Ralph Hale „R. H.“ Mottram FRSL (* 30. Oktober 1883 in Norwich; † 16. April 1971 in King’s Lynn, Norfolk) war ein britischer Schriftsteller, der mehr als 60 Bücher wie Romane, Kurzgeschichten, Gedichte, Biografien, Autobiografien, Geschichtsbücher, Reiseberichte sowie eine Studie über das Bankensystem schrieb. Am bekanntesten wurde er durch The Spanish Farm Trilogy, 1914–1918, die als Trilogie erstmals 1927 gesammelt erschien und aus den Einzelbänden The Spanish Farm (1924), Sixty-four, Ninety-four! (1925) und The Crime at Vanderlynden’s (1926) besteht, und für deren ersten Band er 1924 mit dem Hawthornden-Preis ausgezeichnet wurde. Einige seiner Werke sind unter dem Pseudonym J. Marjoram erschienen.[1]

Leben

Freundschaft mit Galsworthy und The Spanish Farm Trilogy, 1914–1918

Mottram stammte aus einer fortschrittlichen, liberalen Familie, die sich der eigenen finanziellen Stabilität verpflichtet fühlte. Sein Vater war wie sein Großvater und Urgroßvater Bürovorsteher (Chief Clerk) bei der Gurney’s Bank in Norwich. Auch er selbst übernahm die Funktion des Bürovorstehers der Gurney’s Bank bis 1927 und widmete sich dann nach seinen Bucherfolgen der Schriftstellerei.

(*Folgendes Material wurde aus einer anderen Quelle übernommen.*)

(* ===== verification/Journals.v ===== *)
(** Resumable journals: administrative operations ([crates/aseman-domain/src/operations.rs]) and the
    bootstrap workflow ([crates/aseman-domain/src/bootstrap.rs]).  Both record, on disk, which steps
    of an ordered plan are done, and ask what is next.

    The shared argument ([Plan]) is about any plan without repetition; the theorems instantiate it
    for the five operation kinds and for the bootstrap: what is recorded as done is always a prefix
    of the plan, the next step is the one after it, a finished step is never accepted again, and
    exactly as many successes as the plan has steps complete it. *)

From S2P Require Import Prelude Text.

Open Scope Z_scope.

(** ** Plans *)

Section plan.
Context {A : Type} `{EqDecision A}.

(** The first step of the plan that is not done. *)
Definition next_of (steps done_ : list A) : option A :=
  find (λ step, negb (bool_decide (step ∈ done_))) steps.

Lemma next_of_take steps n : NoDup steps → next_of steps (take n steps) = steps !! n.
Proof.
  intros Hnd. unfold next_of.
  destruct (steps !! n) as [x|] eqn:Hx.
  - rewrite <-(take_drop n steps) at 1. rewrite find_app_skip.
    2:{ intros y Hy. by rewrite bool_decide_true. }
    rewrite (drop_S _ _ _ Hx). unfold find. simpl.
    rewrite bool_decide_false; [done|].
    intros Hin. apply list_elem_of_lookup in Hin as [i Hi].
    apply lookup_take_Some in Hi as [Hi Hlt].
    pose proof (NoDup_lookup _ _ _ _ Hnd Hi Hx). lia.
  - apply lookup_ge_None in Hx. rewrite take_ge by lia. apply find_None.
    intros y Hy. by rewrite bool_decide_true.
Qed.

(** Recording steps: the plan's driver offers steps in any order; each is accepted or refused. *)
Definition accepts (steps done_ : list A) (step : A) : bool :=
  negb (bool_decide (step ∈ done_)) && bool_decide (next_of steps done_ = Some step).

Lemma accepts_take steps n step :
  NoDup steps → accepts steps (take n steps) step = true ↔ steps !! n = Some step.
Proof.
  intros Hnd. unfold accepts. rewrite next_of_take by done. split.
  - intros [_ H]%andb_true_iff. by apply bool_decide_eq_true in H.
  - intros Hx. rewrite bool_decide_false, bool_decide_true; [done..|].
    intros Hin. apply list_elem_of_lookup in Hin as [i Hi].
    apply lookup_take_Some in Hi as [Hi Hlt]. pose proof (NoDup_lookup _ _ _ _ Hnd Hi Hx). lia.
Qed.

End plan.

(** ** Operation journals *)

Inductive JournalKind := JUpgrade | JBackup | JRestore | JDoctor | JSupportBundle.

Inductive OperationStep :=
| SPreflight | SVerifyArtifacts | SQuiesceWrites | SSnapshotStores | SCaptureCatalog
| SHashArtifacts | SSignManifest | SResumeWrites | SVerifyManifest | SPrepareTarget
| SRestoreStores | SApplyCatalog | SVerifyIntegrity | SDrainServices | SApplyUpgrade
| SMigrateSchema | SStartServices | SCheckConfiguration | SCheckDependencies | SCheckStorage
| SCheckRuntime | SCheckSecurity | SCollectDiagnostics | SRedactSecrets | SPackageBundle | SHealth.
#[export] Instance OperationStep_eq_dec : EqDecision OperationStep.
Proof. solve_decision. Defined.

Definition steps (self : JournalKind) : list OperationStep :=
  match self with
  | JUpgrade => [SPreflight; SVerifyArtifacts; SSnapshotStores; SDrainServices; SApplyUpgrade;
                 SMigrateSchema; SStartServices; SHealth]
  | JBackup => [SPreflight; SQuiesceWrites; SSnapshotStores; SCaptureCatalog; SHashArtifacts;
                SSignManifest; SResumeWrites; SVerifyIntegrity]
  | JRestore => [SPreflight; SVerifyManifest; SPrepareTarget; SRestoreStores; SApplyCatalog;
                 SVerifyIntegrity; SStartServices; SHealth]
  | JDoctor => [SCheckConfiguration; SCheckDependencies; SCheckStorage; SCheckRuntime;
                SCheckSecurity; SHealth]
  | JSupportBundle => [SCollectDiagnostics; SRedactSecrets; SPackageBundle; SVerifyIntegrity]
  end.

Record JournalFailure := { jf_step : OperationStep; jf_reason : str }.

Record OperationJournal := {
  jn_kind : JournalKind;
  jn_completed : list OperationStep;
  jn_failure : option JournalFailure;
}.

Inductive OperationJournalError :=
| JAlreadyCompleted (step : OperationStep)
| JOutOfOrder (expected : option OperationStep) (actual : OperationStep).

Definition OperationJournal_new (kind : JournalKind) : OperationJournal :=
  {| jn_kind := kind; jn_completed := []; jn_failure := None |}.

Definition OperationJournal_next (self : OperationJournal) : option OperationStep :=
  next_of (steps (jn_kind self)) (jn_completed self).

Definition OperationJournal_complete (self : OperationJournal) : bool :=
  is_none (OperationJournal_next self).

Definition require_next (self : OperationJournal) (step : OperationStep)
    : result unit OperationJournalError :=
  if bool_decide (step ∈ jn_completed self) then Err (JAlreadyCompleted step)
  else if negb (bool_decide (OperationJournal_next self = Some step))
  then Err (JOutOfOrder (OperationJournal_next self) step)
  else Ok tt.

Definition OperationJournal_succeed (self : OperationJournal) (step : OperationStep)
    : result OperationJournal OperationJournalError :=
  let? _ := require_next self step in
  Ok {| jn_kind := jn_kind self; jn_completed := jn_completed self ++ [step];
        jn_failure := None |}.

Definition OperationJournal_fail (self : OperationJournal) (step : OperationStep) (reason : str)
    : result OperationJournal OperationJournalError :=
  let? _ := require_next self step in
  Ok {| jn_kind := jn_kind self; jn_completed := jn_completed self;
        jn_failure := Some {| jf_step := step; jf_reason := reason |} |}.

(** ** Bootstrap *)

Inductive Stage :=
| StPreflight | StTopology | StArtifacts | StIdentity | StSchema | StServices | StHealth.
#[export] Instance Stage_eq_dec : EqDecision Stage.
Proof. solve_decision. Defined.

Definition Stage_ALL : list Stage :=
  [StPreflight; StTopology; StArtifacts; StIdentity; StSchema; StServices; StHealth].

Definition Stage_as_str (self : Stage) : str :=
  match self with
  | StPreflight => lit "preflight"
  | StTopology => lit "topology"
  | StArtifacts => lit "artifacts"
  | StIdentity => lit "identity"
  | StSchema => lit "schema"
  | StServices => lit "services"
  | StHealth => lit "health"
  end.

Definition rollback_is_destructive (self : Stage) : bool :=
  match self with StSchema | StServices | StHealth => true | _ => false end.

Inductive StageOutcome := StageDone | StageFailed (reason : str).

Record Progress := { pg_done : list Stage; pg_failed : option (Stage * str) }.

Inductive BootstrapError := BAlreadyDone (stage : Stage) | BOutOfOrder (stage : Stage).

Definition is_done (self : Progress) (stage : Stage) : bool := bool_decide (stage ∈ pg_done self).

Definition Progress_next (self : Progress) : option Stage :=
  find (λ stage, negb (is_done self stage)) Stage_ALL.

Definition Progress_record (self : Progress) (stage : Stage) (outcome : StageOutcome)
    : result Progress BootstrapError :=
  if is_done self stage then Err (BAlreadyDone stage)
  else if negb (bool_decide (Progress_next self = Some stage)) then Err (BOutOfOrder stage)
  else match outcome with
  | StageDone => Ok {| pg_done := pg_done self ++ [stage]; pg_failed := None |}
  | StageFailed reason => Ok {| pg_done := pg_done self; pg_failed := Some (stage, reason) |}
  end.

Definition Progress_complete (self : Progress) : bool := is_none (Progress_next self).

Inductive Rollback := Undo | RollForward.

Definition rollback (stage : Stage) : Rollback :=
  if rollback_is_destructive stage then RollForward else Undo.

Record Finding := { finding_check : str; finding_fatal : bool; finding_detail : str }.

Definition preflight_passed (findings : list Finding) : bool :=
  negb (existsb finding_fatal findings).

(** ** Lemmas *)

Lemma steps_nodup kind : NoDup (steps kind).
Proof. destruct kind; by apply (bool_decide_unpack _); vm_compute. Qed.

Lemma stages_nodup : NoDup Stage_ALL.
Proof. by apply (bool_decide_unpack _); vm_compute. Qed.

Lemma require_next_ok j n step :
  jn_completed j = take n (steps (jn_kind j)) →
  require_next j step = Ok tt ↔ steps (jn_kind j) !! n = Some step.
Proof.
  intros Hc. unfold require_next, OperationJournal_next. rewrite Hc.
  rewrite <-(accepts_take _ n step) by apply steps_nodup. unfold accepts.
  case_bool_decide; simpl; [done|]. by case_bool_decide.
Qed.

Lemma snoc_take {A} (l : list A) n x : l !! n = Some x → take n l ++ [x] = take (S n) l.
Proof. intros H. by rewrite (take_S_r _ _ _ H). Qed.

(** ** Runs *)

(** A driver reports successes and failures; refused reports leave the journal as it is. *)
Inductive JournalEvent := JSucceed (step : OperationStep) | JFail (step : OperationStep) (reason : str).

Definition journal_step (j : OperationJournal) (ev : JournalEvent) : OperationJournal :=
  match match ev with
        | JSucceed step => OperationJournal_succeed j step
        | JFail step reason => OperationJournal_fail j step reason
        end with
  | Ok j' => j'
  | Err _ => j
  end.

Definition journal_run (kind : JournalKind) (events : list JournalEvent) : OperationJournal :=
  foldl journal_step (OperationJournal_new kind) events.

Definition stage_step (p : Progress) (ev : Stage * StageOutcome) : Progress :=
  match Progress_record p ev.1 ev.2 with Ok p' => p' | Err _ => p end.

Definition bootstrap_run (events : list (Stage * StageOutcome)) : Progress :=
  foldl stage_step {| pg_done := []; pg_failed := None |} events.

Lemma journal_run_prefix kind events :
  jn_kind (journal_run kind events) = kind ∧
  ∃ n, (n ≤ length (steps kind))%nat ∧ jn_completed (journal_run kind events) = take n (steps kind).
Proof.
  unfold journal_run. induction events as [|ev events IH] using rev_ind; simpl.
  - split; [done|]. exists 0%nat. split; [lia|done].
  - rewrite foldl_app. simpl. destruct IH as [Hk (n & Hn & Hc)].
    set (j := foldl journal_step _ events) in *. rewrite <-Hk in Hc.
    destruct ev as [step|step reason]; simpl; unfold journal_step, OperationJournal_succeed,
      OperationJournal_fail;
      (destruct (require_next j step) as [[]|] eqn:E; simpl; [|rewrite Hk in Hc; eauto]).
    + apply (require_next_ok _ _ _ Hc) in E. split; [done|]. exists (S n).
      rewrite Hk in *. split; [apply lookup_lt_Some in E; lia|]. by rewrite Hc, snoc_take.
    + split; [done|]. rewrite Hk in Hc. eauto.
Qed.

(** ** Properties *)

(** Journals resume exactly: whatever a driver reports, in whatever order and however often,
    the completed steps of an operation are a prefix of its plan, the next step is the one that
    follows, the operation is complete exactly when the whole plan is done, and a report is
    accepted exactly for that next step, so no completed step is ever accepted again. *)
Theorem journals_resume kind events :
  let j := journal_run kind events in
  ∃ n, jn_completed j = take n (steps kind) ∧
    OperationJournal_next j = steps kind !! n ∧
    (OperationJournal_complete j = true ↔ jn_completed j = steps kind) ∧
    ∀ step, is_ok (OperationJournal_succeed j step) = true ↔ steps kind !! n = Some step.
Proof.
  intros j. destruct (journal_run_prefix kind events) as [Hk (n & Hn & Hc)].
  fold j in Hk, Hc. exists n.
  assert (OperationJournal_next j = steps kind !! n) as Hnext.
  { unfold OperationJournal_next. rewrite Hk, Hc. apply next_of_take, steps_nodup. }
  split_and!; [done|done| |].
  - unfold OperationJournal_complete. rewrite Hnext. split.
    + destruct (steps kind !! n) eqn:E; [done|]. apply lookup_ge_None in E. intros _.
      rewrite Hc. apply take_ge. lia.
    + intros E. rewrite Hc in E. apply (f_equal length) in E. rewrite length_take in E.
      assert (steps kind !! n = None) as -> by (apply lookup_ge_None; lia). done.
  - intros step. unfold OperationJournal_succeed.
    rewrite <-Hk in Hc |- *. pose proof (require_next_ok j n step Hc) as Hr.
    destruct (require_next j step) as [[]|]; simpl; [tauto|]. split; [done|].
    intros E. by apply Hr in E.
Qed.

Lemma bootstrap_run_prefix events :
  ∃ n, (n ≤ length Stage_ALL)%nat ∧ pg_done (bootstrap_run events) = take n Stage_ALL.
Proof.
  unfold bootstrap_run. induction events as [|[stage outcome] events IH] using rev_ind.
  - exists 0%nat. split; [simpl; lia|done].
  - rewrite foldl_app. cbn [foldl]. destruct IH as (n & Hn & Hc). set (p := foldl stage_step _ events) in *.
    unfold stage_step, Progress_record. cbn [fst snd].
    destruct (is_done p stage) eqn:Hd; [eauto|].
    assert (Progress_next p = Stage_ALL !! n) as Hnext.
    { unfold Progress_next, is_done. rewrite Hc. apply next_of_take, stages_nodup. }
    rewrite Hnext. case_bool_decide as E; simpl; [|eauto].
    destruct outcome; simpl; [|eauto]. exists (S n).
    split; [apply lookup_lt_Some in E; simpl in E; lia|]. by rewrite Hc, snoc_take.
Qed.

(** Bootstrap never repeats a stage: whatever is recorded, the finished stages are a prefix of
    the seven in order, resuming continues right after them, a finished stage is refused with
    [AlreadyDone] and a premature one with [OutOfOrder]; and a stage is undone only when undoing
    cannot destroy data, that is before the schema stage. *)
Theorem bootstrap_never_repeats events :
  let p := bootstrap_run events in
  ∃ n, pg_done p = take n Stage_ALL ∧ Progress_next p = Stage_ALL !! n ∧
    (∀ stage outcome, stage ∈ pg_done p →
       Progress_record p stage outcome = Err (BAlreadyDone stage)) ∧
    (∀ stage outcome, stage ∉ pg_done p → Progress_next p ≠ Some stage →
       Progress_record p stage outcome = Err (BOutOfOrder stage)) ∧
    (∀ i stage, Stage_ALL !! i = Some stage → rollback stage = Undo ↔ (i < 4)%nat).
Proof.
  intros p. destruct (bootstrap_run_prefix events) as (n & _ & Hc). fold p in Hc. exists n.
  assert (Progress_next p = Stage_ALL !! n) as Hnext.
  { unfold Progress_next, is_done. rewrite Hc. apply next_of_take, stages_nodup. }
  split_and!; [done|done|..].
  - intros stage outcome Hin. unfold Progress_record, is_done. by rewrite bool_decide_true.
  - intros stage outcome Hin Hne. unfold Progress_record, is_done. rewrite bool_decide_false by done.
    by rewrite bool_decide_false.
  - intros i stage Hi. do 7 (destruct i as [|i]; [simplify_eq/=; unfold rollback; simpl; split; intros; first [done|lia]|]). done.
Qed.

Example journal_example :
  jn_completed (journal_run JSupportBundle [JSucceed SRedactSecrets; JFail SCollectDiagnostics [];
    JSucceed SCollectDiagnostics; JSucceed SCollectDiagnostics; JSucceed SRedactSecrets])
  = [SCollectDiagnostics; SRedactSecrets].
Proof. reflexivity. Qed.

1904 traf Mottram John Galsworthy, der ihn zum Schreiben ermutigte. Dieses Treffen und die anschließende enge Freundschaft mit Galsworthy waren die entscheidenden Faktoren für seine schriftstellerische Entwicklung. Die Tatsache, dass Galsworthy letztlich sein Mentor wurde, deutet etwas von den Ambitionen, aber auch Grenzen seines eigenen Werkes an wie sie als zentrale Figuren in The Spanish Farm Trilogy immer wieder auftreten, altern und sich mit England verändern, wie in späteren Büchern. Dadurch erschien Mottram aus literaturkritischer Sicht als „kleiner Galsworthy“.

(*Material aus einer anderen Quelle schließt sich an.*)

(* ===== verification/Bytes.v ===== *)
(** Bytes as the codecs use them: [from_utf8] of the standard library, the inverse of
    [str::as_bytes] on scalar values, and big-endian integers.  Byte strings compare
    lexicographically, by [str_leb]. *)

From S2P Require Import Prelude Text.

Open Scope Z_scope.

Notation byte := N (only parsing).

(** A [Vec<u8>] holds bytes. *)
Definition is_bytes (l : list byte) : Prop := Forall (λ b, (b < 256)%N) l.
#[export] Instance is_bytes_dec l : Decision (is_bytes l). Proof. unfold is_bytes. apply _. Defined.

(** A [char] is a Unicode scalar value; a [str] is a sequence of them. *)
Definition is_scalar (c : char) : Prop := (c < 55296 ∨ 57344 ≤ c < 1114112)%N.
#[export] Instance is_scalar_dec c : Decision (is_scalar c). Proof. unfold is_scalar. apply _. Defined.
Definition is_text (s : str) : Prop := Forall is_scalar s.
#[export] Instance is_text_dec s : Decision (is_text s). Proof. unfold is_text. apply _. Defined.

(** ** [core::str::from_utf8]

    The well-formed sequences of the Unicode standard: the first byte fixes the width, and bounds
    the second byte so that no scalar value is overlong, a surrogate or too large. *)

Definition within (lo hi b : byte) : bool := ((lo <=? b) && (b <=? hi))%N.
Definition continuation (b : byte) : bool := within 128 191 b.
(** The second byte of a sequence of three that starts with [b0]. *)
Definition second_of_three (b0 b1 : byte) : bool :=
  within (if (b0 =? 224)%N then 160 else 128) (if (b0 =? 237)%N then 159 else 191) b1.
(** The second byte of a sequence of four that starts with [b0]. *)
Definition second_of_four (b0 b1 : byte) : bool :=
  within (if (b0 =? 240)%N then 144 else 128) (if (b0 =? 244)%N then 143 else 191) b1.

Fixpoint from_utf8 (l : list byte) : option str :=
  match l with
  | [] => Some []
  | b0 :: l =>
      if (b0 <? 128)%N then cons b0 <$> from_utf8 l
      else match l with
           | [] => None
           | b1 :: l =>
               if within 194 223 b0 then
                 if continuation b1 then cons ((b0 - 192) * 64 + (b1 - 128))%N <$> from_utf8 l else None
               else match l with
                    | [] => None
                    | b2 :: l =>
                        if within 224 239 b0 then
                          if second_of_three b0 b1 && continuation b2 then
                            cons ((b0 - 224) * 4096 + (b1 - 128) * 64 + (b2 - 128))%N <$> from_utf8 l
                          else None
                        else match l with
                             | [] => None
                             | b3 :: l =>
                                 if within 240 244 b0 && second_of_four b0 b1 && continuation b2 && continuation b3 then
                                   cons ((b0 - 240) * 262144 + (b1 - 128) * 4096 + (b2 - 128) * 64 + (b3 - 128))%N
                                     <$> from_utf8 l
                                 else None
                             end
                    end
           end
  end.

(** ** Big-endian integers: [to_be_bytes] and [from_be_bytes] *)

Fixpoint be_bytes (n : nat) (v : N) : list byte :=
  match n with
  | O => []
  | S n => (v / 256 ^ N.of_nat n mod 256)%N :: be_bytes n v
  end.
Definition from_be (l : list byte) : N := foldl (λ a b, a * 256 + b)%N 0%N l.

(** ** Laws *)

Ltac nsolve := unfold continuation, second_of_three, second_of_four, within, is_scalar in *; zify; lia.

Lemma within_true lo hi b : within lo hi b = true ↔ (lo ≤ b ≤ hi)%N.
Proof. unfold within. lia. Qed.

Lemma from_utf8_1 c l : (c < 128)%N → from_utf8 (c :: l) = cons c <$> from_utf8 l.
Proof. intros H. cbn [from_utf8]. by rewrite (proj2 (N.ltb_lt _ _) H). Qed.

Lemma n_div_mod (c d : N) : d ≠ 0%N → ∃ q r, (c / d = q ∧ c mod d = r ∧ c = d * q + r ∧ r < d)%N.
Proof. intros Hd. exists (c / d)%N, (c mod d)%N. repeat split; [by apply N.div_mod|by apply N.mod_lt]. Qed.

Lemma from_utf8_char c l : is_scalar c → from_utf8 (utf8_bytes c ++ l) = cons c <$> from_utf8 l.
Proof.
  intros Hc. unfold utf8_bytes.
  destruct (N.ltb_spec c 128); [by apply from_utf8_1|].
  destruct (N.ltb_spec c 2048).
  { destruct (n_div_mod c 64) as (q & r & -> & -> & Hq & Hr); [done|]. cbn [app from_utf8].
    replace (192 + q <? 128)%N with false by lia. replace (within 194 223 (192 + q)) with true by nsolve.
    replace (continuation (128 + r)) with true by nsolve. do 2 f_equal. lia. }
  destruct (n_div_mod c 64) as (q & r & Eq & -> & Hq & Hr); [done|].
  destruct (n_div_mod q 64) as (q2 & r2 & Eq2 & E2 & Hq2 & Hr2); [done|].
  destruct (N.ltb_spec c 65536).
  { replace (c / 4096)%N with q2 by (rewrite <-Eq2, <-Eq, N.Div0.div_div; done). rewrite Eq, E2. cbn [app from_utf8].
    replace (224 + q2 <? 128)%N with false by lia. replace (within 194 223 (224 + q2)) with false by nsolve.
    replace (within 224 239 (224 + q2)) with true by nsolve.
    assert (second_of_three (224 + q2) (128 + r2) = true) as ->.
    { unfold second_of_three, within. destruct (N.eqb_spec (224 + q2) 224), (N.eqb_spec (224 + q2) 237); nsolve. }
    replace (continuation (128 + r)) with true by nsolve. cbn [andb]. do 2 f_equal. lia. }
  destruct (n_div_mod q2 64) as (q3 & r3 & Eq3 & E3 & Hq3 & Hr3); [done|].
  replace (c / 262144)%N with q3 by (rewrite <-Eq3, <-Eq2, <-Eq, !N.Div0.div_div; done).
  replace (c / 4096)%N with q2 by (rewrite <-Eq2, <-Eq, N.Div0.div_div; done). rewrite Eq, E2, E3. cbn [app from_utf8].
  replace (240 + q3 <? 128)%N with false by lia. replace (within 194 223 (240 + q3)) with false by nsolve.
  replace (within 224 239 (240 + q3)) with false by nsolve. replace (within 240 244 (240 + q3)) with true by nsolve.
  assert (second_of_four (240 + q3) (128 + r3) = true) as ->.
  { unfold second_of_four, within. destruct (N.eqb_spec (240 + q3) 240), (N.eqb_spec (240 + q3) 244); nsolve. }
  replace (continuation (128 + r)) with true by nsolve. replace (continuation (128 + r2)) with true by nsolve.
  cbn [andb]. do 2 f_equal. lia.
Qed.

(** Text survives the trip through its bytes. *)
Lemma from_utf8_bytes s : is_text s → from_utf8 (bytes s) = Some s.
Proof.
  induction 1 as [|c s Hc Hs IH]; [done|]. unfold bytes in *. csimpl. by rewrite from_utf8_char, IH.
Qed.

Lemma utf8_bytes_bytes c : is_scalar c → is_bytes (utf8_bytes c).
Proof.
  intros Hc. unfold is_bytes, utf8_bytes, is_scalar in *.
  repeat case_match; unbool; repeat constructor; zify; Z.to_euclidean_division_equations; lia.
Qed.
Lemma bytes_bytes s : is_text s → is_bytes (bytes s).
Proof.
  induction 1 as [|c s Hc Hs IH]; [constructor|]. unfold bytes. csimpl.
  apply Forall_app. split; [by apply utf8_bytes_bytes|done].
Qed.
Lemma bytes_inj s t : is_text s → is_text t → bytes s = bytes t → s = t.
Proof. intros Hs%from_utf8_bytes Ht%from_utf8_bytes E. rewrite E in Hs. congruence. Qed.

(** What [from_utf8] accepts is a sequence of scalar values. *)
Lemma from_utf8_text l s : from_utf8 l = Some s → is_text s.
Proof.
  remember (length l) as n eqn:Hn. revert l s Hn.
  induction n as [n IH] using lt_wf_ind. intros [|b0 l] s -> H; [simplify_eq/=; constructor|].
  assert (∀ l' c, (length l' < length (b0 :: l))%nat → is_scalar c → cons c <$> from_utf8 l' = Some s → is_text s) as Hcons.
  { intros l' c Hl Hc. rewrite fmap_Some. intros (s' & Hs & ->). constructor; [done|]. by eapply IH. }
  clear IH. cbn [from_utf8] in H.
  destruct (N.ltb_spec b0 128); [eapply (Hcons l); [cbn; lia| |done]; nsolve|].
  destruct l as [|b1 l]; [done|]. destruct (within 194 223 b0) eqn:?.
  { destruct (continuation b1) eqn:?; [|done]. eapply (Hcons l); [cbn; lia| |done]. nsolve. }
  destruct l as [|b2 l]; [done|]. destruct (within 224 239 b0) eqn:?.
  { destruct (_ && _) eqn:?; [|done]. eapply (Hcons l); [cbn; lia| |done]. unbool.
    unfold second_of_three in *. destruct (N.eqb_spec b0 224), (N.eqb_spec b0 237); nsolve. }
  destruct l as [|b3 l]; [done|]. destruct (_ && _) eqn:?; [|done]. eapply (Hcons l); [cbn; lia| |done]. unbool.
  unfold second_of_four in *. destruct (N.eqb_spec b0 240), (N.eqb_spec b0 244); nsolve.
Qed.

Lemma length_be_bytes n v : length (be_bytes n v) = n.
Proof. induction n; cbn; congruence. Qed.
Lemma be_bytes_bytes n v : is_bytes (be_bytes n v).
Proof. unfold is_bytes. induction n; cbn; constructor; [by apply N.mod_lt|done]. Qed.

Lemma from_be_app l m : from_be (l ++ m) = (from_be l * 256 ^ N.of_nat (length m) + from_be m)%N.
Proof.
  unfold from_be. rewrite foldl_app. generalize (foldl (λ a b, a * 256 + b)%N 0%N l) as a. intros a.
  assert (∀ a b, foldl (λ a b, a * 256 + b)%N (a + b)%N m
            = (a * 256 ^ N.of_nat (length m) + foldl (λ a b, a * 256 + b) b m))%N as H.
  { clear. induction m as [|c m IH]; intros a b; cbn [foldl length]; [cbn; lia|].
    replace ((a + b) * 256 + c)%N with (a * 256 + (b * 256 + c))%N by lia.
    rewrite IH, Nat2N.inj_succ, N.pow_succ_r'. lia. }
  rewrite <-(N.add_0_r a) at 1. by rewrite H.
Qed.
Lemma from_be_be_bytes n v : from_be (be_bytes n v) = (v mod 256 ^ N.of_nat n)%N.
Proof.
  induction n as [|n IH]; cbn [be_bytes]; [by rewrite N.mod_1_r|].
  change (?b :: ?l) with ([b] ++ l). rewrite from_be_app, IH, length_be_bytes. cbn [from_be foldl].
  rewrite Nat2N.inj_succ, N.pow_succ_r'. unfold from_be. cbn [foldl].
  set (p := (256 ^ N.of_nat n)%N). assert (p ≠ 0%N) by (subst p; apply N.pow_nonzero; done).
  rewrite (N.mul_comm 256 p), N.Div0.mod_mul_r. lia.
Qed.
Lemma from_be_be_bytes_small n v : (v < 256 ^ N.of_nat n)%N → from_be (be_bytes n v) = v.
Proof. intros. rewrite from_be_be_bytes. by apply N.mod_small. Qed.
Lemma from_be_lt l : is_bytes l → (from_be l < 256 ^ N.of_nat (length l))%N.
Proof.
  induction l as [|b l IH] using rev_ind; intros H; [cbn; lia|].
  apply Forall_app in H as [Hl Hb]. apply Forall_cons in Hb as [Hb _]. specialize (IH Hl).
  rewrite from_be_app, length_app, Nat.add_comm. cbn [length Nat.add].
  rewrite (Nat2N.inj_succ (length l)), N.pow_succ_r'. change (from_be [b]) with (0 * 256 + b)%N.
  change (256 ^ N.of_nat 1)%N with 256%N. lia.
Qed.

Der Einfluss seiner Familie und seiner Heimatstadt, die in seinen Büchern liebevoll als archetypische Provinzstadt beschrieben wird, formten und änderten letztlich seine Darstellung der Veränderung in den englischen Lebensweisen nach dem Ersten Weltkrieg. Der Erste Weltkrieg erschien unmittelbar in vielen seiner Werke und auch der Schatten und Nachwirkungen dieses Krieges lag über den meisten seiner Bücher. Wie die meisten Männer seiner Generation sah er seine vor dem Krieg liegende Kindheit und Jugend als Bestandteil eines „Goldenen Zeitalters“.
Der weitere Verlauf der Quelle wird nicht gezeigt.